Work item: Please transcribe exactly, and only, the lines of the data below between the line holding "intros Hd. assert" and the line holding "Proof. intros H", inclusive.

··· Data section ···

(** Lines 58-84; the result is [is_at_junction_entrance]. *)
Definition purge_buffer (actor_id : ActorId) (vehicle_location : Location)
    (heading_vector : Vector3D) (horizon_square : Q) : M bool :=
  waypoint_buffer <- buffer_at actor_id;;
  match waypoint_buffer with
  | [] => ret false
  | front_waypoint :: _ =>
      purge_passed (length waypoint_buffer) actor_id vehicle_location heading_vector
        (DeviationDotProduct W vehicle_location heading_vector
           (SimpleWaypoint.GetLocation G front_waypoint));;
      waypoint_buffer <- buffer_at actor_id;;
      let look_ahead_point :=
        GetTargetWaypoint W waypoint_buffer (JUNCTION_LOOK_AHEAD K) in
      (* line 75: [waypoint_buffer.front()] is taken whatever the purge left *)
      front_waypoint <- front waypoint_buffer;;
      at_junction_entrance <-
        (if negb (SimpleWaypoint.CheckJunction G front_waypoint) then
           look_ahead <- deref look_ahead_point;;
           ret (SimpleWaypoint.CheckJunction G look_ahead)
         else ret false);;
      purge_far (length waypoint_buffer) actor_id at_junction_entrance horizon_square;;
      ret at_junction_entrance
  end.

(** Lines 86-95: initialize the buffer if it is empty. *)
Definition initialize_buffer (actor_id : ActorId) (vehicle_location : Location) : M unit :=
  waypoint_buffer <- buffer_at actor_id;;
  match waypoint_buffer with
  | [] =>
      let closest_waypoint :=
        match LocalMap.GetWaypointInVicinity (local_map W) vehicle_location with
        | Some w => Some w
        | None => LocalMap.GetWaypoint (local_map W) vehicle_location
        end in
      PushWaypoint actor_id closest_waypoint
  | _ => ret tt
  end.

···
··· Data section ···

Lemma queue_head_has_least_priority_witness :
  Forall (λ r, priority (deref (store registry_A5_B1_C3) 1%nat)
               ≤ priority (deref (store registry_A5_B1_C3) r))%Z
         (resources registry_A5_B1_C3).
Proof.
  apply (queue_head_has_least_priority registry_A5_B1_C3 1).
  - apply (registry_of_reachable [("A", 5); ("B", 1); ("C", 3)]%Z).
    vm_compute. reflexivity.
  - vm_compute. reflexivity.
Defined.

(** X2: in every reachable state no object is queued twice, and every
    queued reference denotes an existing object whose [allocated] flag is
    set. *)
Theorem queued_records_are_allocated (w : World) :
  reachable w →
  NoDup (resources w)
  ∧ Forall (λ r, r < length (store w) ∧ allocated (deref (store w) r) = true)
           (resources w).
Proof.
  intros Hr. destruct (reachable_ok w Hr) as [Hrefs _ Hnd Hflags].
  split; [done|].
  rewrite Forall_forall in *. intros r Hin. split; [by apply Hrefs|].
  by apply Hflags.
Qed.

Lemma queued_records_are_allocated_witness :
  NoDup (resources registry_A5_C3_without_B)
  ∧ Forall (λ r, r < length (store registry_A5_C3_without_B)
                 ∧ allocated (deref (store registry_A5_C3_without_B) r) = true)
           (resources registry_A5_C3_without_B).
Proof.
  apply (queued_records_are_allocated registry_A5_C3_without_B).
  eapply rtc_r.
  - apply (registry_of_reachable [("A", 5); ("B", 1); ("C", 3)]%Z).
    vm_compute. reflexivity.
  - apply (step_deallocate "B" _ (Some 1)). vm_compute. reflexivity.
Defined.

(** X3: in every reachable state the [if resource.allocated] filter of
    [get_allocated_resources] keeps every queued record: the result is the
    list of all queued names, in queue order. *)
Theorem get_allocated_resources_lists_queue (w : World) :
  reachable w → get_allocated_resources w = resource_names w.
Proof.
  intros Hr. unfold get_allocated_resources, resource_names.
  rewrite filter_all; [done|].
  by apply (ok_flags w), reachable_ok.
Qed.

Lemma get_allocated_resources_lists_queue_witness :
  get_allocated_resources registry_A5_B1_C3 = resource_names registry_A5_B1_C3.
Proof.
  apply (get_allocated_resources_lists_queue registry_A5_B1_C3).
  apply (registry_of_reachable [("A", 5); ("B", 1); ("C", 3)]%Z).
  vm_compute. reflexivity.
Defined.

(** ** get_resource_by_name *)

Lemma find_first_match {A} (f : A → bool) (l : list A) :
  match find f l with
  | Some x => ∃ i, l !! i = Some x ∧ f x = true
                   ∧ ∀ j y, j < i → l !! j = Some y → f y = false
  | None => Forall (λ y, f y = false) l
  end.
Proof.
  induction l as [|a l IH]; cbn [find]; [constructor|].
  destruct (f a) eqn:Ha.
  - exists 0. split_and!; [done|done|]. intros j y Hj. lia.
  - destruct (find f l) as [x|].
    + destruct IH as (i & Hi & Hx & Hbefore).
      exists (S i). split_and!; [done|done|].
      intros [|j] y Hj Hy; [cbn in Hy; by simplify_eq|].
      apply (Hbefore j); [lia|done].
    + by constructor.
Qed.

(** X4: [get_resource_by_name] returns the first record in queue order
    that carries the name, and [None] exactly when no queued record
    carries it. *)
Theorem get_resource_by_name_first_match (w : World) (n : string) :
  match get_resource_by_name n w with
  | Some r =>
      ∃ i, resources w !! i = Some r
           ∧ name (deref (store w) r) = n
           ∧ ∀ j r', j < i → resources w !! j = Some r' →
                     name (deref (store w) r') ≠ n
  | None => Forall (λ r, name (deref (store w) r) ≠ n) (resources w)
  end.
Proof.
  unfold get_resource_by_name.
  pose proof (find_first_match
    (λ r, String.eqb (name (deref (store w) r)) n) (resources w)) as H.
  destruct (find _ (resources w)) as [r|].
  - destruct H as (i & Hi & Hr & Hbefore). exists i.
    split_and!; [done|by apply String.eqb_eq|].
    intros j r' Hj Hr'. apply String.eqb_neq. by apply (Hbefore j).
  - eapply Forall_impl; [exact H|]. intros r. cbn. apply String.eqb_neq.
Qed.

···
··· Data section ···

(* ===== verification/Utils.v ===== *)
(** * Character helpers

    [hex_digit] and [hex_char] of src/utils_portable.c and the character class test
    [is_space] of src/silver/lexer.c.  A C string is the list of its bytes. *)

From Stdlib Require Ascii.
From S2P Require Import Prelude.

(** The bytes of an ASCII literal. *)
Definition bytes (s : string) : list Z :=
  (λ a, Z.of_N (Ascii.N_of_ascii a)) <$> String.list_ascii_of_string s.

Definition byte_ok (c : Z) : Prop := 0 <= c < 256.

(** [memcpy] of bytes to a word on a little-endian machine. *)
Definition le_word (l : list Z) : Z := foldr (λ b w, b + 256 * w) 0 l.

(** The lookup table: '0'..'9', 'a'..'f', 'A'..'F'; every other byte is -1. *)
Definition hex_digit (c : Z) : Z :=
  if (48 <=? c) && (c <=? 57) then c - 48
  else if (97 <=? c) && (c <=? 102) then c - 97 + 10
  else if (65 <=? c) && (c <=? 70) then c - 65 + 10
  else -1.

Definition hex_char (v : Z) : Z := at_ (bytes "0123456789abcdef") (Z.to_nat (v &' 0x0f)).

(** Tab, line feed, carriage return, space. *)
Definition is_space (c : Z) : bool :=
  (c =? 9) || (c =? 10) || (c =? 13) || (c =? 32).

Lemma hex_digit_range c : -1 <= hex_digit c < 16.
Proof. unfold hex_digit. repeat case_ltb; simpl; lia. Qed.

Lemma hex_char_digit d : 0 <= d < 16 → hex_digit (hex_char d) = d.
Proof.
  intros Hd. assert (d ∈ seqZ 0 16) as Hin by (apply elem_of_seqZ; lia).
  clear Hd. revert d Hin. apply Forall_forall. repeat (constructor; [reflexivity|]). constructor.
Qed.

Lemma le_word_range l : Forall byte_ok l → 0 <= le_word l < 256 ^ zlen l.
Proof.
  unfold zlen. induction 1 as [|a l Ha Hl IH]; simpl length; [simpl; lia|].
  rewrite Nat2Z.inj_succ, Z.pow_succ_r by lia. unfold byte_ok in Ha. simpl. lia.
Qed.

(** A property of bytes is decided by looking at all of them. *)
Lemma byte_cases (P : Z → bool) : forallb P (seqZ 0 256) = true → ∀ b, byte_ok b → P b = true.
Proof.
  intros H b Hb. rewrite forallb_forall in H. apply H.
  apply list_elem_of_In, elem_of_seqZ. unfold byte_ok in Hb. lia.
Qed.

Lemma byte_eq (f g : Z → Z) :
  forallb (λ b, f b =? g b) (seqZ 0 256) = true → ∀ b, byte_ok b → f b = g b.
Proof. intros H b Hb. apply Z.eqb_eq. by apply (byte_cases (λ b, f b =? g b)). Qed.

···

Answer box:
  intros Hd. assert (d ∈ seqZ 0 16) as Hin by (apply elem_of_seqZ; lia).
  clear Hd. revert d Hin. apply Forall_forall. repeat (constructor; [reflexivity|]). constructor.
Qed.

Lemma le_word_range l : Forall byte_ok l → 0 <= le_word l < 256 ^ zlen l.
Proof.
  unfold zlen. induction 1 as [|a l Ha Hl IH]; simpl length; [simpl; lia|].
  rewrite Nat2Z.inj_succ, Z.pow_succ_r by lia. unfold byte_ok in Ha. simpl. lia.
Qed.

(** A property of bytes is decided by looking at all of them. *)
Lemma byte_cases (P : Z → bool) : forallb P (seqZ 0 256) = true → ∀ b, byte_ok b → P b = true.
Proof.
  intros H b Hb. rewrite forallb_forall in H. apply H.
  apply list_elem_of_In, elem_of_seqZ. unfold byte_ok in Hb. lia.
Qed.

Lemma byte_eq (f g : Z → Z) :
  forallb (λ b, f b =? g b) (seqZ 0 256) = true → ∀ b, byte_ok b → f b = g b.
Proof. intros H b Hb. apply Z.eqb_eq. by apply (byte_cases (λ b, f b =? g b)). Qed.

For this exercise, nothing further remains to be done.